> _How to complete this task_
Copy out the lines of the records below, and only those lines, from the one with "Context (Hm : mm" through the one with "Lemma gf_vect_mul_base_ok a", exactly as they appear.

[Items from a data source]
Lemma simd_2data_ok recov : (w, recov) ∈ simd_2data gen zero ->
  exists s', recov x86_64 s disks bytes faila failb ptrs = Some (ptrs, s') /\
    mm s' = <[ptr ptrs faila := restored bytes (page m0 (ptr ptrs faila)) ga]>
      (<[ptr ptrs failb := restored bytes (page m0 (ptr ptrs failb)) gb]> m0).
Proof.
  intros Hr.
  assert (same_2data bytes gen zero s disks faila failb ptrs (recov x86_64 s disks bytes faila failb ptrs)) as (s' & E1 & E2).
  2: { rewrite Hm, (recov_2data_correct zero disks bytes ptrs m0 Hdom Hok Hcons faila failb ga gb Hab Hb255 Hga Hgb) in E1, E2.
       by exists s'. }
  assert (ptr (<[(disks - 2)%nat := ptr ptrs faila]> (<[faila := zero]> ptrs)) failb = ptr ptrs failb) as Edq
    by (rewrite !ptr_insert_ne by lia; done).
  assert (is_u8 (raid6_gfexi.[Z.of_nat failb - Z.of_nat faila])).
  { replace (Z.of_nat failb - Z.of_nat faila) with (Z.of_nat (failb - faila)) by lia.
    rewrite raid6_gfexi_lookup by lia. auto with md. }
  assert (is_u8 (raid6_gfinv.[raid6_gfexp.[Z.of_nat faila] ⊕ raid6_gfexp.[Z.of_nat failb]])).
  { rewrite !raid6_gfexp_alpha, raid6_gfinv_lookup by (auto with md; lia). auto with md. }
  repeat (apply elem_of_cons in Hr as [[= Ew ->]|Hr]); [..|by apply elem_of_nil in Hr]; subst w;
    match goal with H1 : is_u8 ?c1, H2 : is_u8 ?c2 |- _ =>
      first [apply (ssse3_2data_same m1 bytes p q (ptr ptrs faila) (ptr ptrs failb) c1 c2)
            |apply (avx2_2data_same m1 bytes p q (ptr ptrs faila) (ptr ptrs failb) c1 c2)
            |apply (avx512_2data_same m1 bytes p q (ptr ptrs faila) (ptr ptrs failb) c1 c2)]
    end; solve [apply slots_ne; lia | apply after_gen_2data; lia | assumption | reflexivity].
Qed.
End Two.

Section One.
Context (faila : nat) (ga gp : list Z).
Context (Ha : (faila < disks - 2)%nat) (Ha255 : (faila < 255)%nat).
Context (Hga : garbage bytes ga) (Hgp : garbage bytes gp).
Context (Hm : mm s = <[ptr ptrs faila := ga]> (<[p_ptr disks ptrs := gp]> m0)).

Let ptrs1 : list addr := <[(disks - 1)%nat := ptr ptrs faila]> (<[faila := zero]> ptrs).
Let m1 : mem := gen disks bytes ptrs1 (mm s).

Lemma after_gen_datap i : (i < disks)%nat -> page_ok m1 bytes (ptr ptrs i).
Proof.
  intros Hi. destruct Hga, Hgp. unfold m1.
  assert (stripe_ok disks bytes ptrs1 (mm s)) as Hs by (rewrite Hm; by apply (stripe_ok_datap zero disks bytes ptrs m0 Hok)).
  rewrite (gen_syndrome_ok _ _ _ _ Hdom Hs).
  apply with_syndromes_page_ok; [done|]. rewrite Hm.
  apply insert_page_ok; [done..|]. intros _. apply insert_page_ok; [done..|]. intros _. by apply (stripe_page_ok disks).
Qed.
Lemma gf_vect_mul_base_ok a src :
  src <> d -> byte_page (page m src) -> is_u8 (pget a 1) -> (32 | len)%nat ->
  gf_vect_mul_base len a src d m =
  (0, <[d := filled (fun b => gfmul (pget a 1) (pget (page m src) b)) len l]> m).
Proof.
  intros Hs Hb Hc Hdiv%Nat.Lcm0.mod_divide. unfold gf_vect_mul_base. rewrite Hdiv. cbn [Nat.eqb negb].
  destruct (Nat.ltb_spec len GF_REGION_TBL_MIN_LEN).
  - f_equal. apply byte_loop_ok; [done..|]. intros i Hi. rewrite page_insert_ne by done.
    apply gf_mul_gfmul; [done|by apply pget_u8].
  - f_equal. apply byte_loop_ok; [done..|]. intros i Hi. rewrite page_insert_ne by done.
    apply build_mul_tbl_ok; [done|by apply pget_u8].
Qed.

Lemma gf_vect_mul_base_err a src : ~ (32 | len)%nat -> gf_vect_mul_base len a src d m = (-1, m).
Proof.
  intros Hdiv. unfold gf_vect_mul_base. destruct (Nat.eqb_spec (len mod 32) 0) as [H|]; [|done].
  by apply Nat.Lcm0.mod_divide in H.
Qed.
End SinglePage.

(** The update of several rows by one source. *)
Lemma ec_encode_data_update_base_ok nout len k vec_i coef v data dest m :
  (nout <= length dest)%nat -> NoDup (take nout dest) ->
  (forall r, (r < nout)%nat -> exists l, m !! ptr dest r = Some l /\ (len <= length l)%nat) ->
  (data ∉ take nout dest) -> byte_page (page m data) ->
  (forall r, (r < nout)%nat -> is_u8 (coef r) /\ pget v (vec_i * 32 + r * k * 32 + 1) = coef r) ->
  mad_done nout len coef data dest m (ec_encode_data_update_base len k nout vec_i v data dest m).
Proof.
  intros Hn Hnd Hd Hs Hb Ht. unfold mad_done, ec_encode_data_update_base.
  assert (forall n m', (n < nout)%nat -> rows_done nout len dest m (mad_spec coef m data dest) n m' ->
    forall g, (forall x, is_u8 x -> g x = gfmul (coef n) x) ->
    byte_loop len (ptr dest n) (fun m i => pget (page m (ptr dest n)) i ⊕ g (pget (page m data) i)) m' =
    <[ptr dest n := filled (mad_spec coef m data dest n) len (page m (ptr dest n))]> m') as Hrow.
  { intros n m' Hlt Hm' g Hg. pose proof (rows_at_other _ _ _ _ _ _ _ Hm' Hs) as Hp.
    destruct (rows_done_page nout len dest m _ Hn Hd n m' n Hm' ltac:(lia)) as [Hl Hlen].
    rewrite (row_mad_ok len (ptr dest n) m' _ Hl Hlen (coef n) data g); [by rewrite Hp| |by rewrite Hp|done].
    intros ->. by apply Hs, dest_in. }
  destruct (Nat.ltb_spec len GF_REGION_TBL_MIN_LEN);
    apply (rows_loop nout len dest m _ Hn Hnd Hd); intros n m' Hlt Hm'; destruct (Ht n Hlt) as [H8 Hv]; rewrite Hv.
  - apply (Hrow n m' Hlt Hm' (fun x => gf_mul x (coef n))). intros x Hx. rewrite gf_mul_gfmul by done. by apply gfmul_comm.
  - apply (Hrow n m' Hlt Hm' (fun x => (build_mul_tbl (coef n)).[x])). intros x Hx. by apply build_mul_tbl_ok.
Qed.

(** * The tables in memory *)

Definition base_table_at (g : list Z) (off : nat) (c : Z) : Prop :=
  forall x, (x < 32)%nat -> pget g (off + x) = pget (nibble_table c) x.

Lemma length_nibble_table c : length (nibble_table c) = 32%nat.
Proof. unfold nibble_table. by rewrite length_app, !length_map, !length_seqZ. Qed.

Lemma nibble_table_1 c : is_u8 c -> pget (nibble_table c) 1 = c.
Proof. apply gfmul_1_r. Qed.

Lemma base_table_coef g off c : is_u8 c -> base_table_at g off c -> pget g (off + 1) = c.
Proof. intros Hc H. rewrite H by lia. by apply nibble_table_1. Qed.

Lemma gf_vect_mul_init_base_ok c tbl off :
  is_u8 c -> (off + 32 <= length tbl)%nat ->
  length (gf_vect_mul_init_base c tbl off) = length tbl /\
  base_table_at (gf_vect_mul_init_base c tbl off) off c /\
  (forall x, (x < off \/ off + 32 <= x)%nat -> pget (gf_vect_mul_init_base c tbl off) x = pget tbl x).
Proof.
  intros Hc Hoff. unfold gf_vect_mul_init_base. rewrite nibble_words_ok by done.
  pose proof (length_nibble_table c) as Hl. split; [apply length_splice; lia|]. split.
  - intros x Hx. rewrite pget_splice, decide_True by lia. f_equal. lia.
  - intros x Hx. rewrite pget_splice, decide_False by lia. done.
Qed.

> _Your response_
Context (Hm : mm s = <[ptr ptrs faila := ga]> (<[p_ptr disks ptrs := gp]> m0)).

Let ptrs1 : list addr := <[(disks - 1)%nat := ptr ptrs faila]> (<[faila := zero]> ptrs).
Let m1 : mem := gen disks bytes ptrs1 (mm s).

Lemma after_gen_datap i : (i < disks)%nat -> page_ok m1 bytes (ptr ptrs i).
Proof.
  intros Hi. destruct Hga, Hgp. unfold m1.
  assert (stripe_ok disks bytes ptrs1 (mm s)) as Hs by (rewrite Hm; by apply (stripe_ok_datap zero disks bytes ptrs m0 Hok)).
  rewrite (gen_syndrome_ok _ _ _ _ Hdom Hs).
  apply with_syndromes_page_ok; [done|]. rewrite Hm.
  apply insert_page_ok; [done..|]. intros _. apply insert_page_ok; [done..|]. intros _. by apply (stripe_page_ok disks).
Qed.
Lemma gf_vect_mul_base_ok a src :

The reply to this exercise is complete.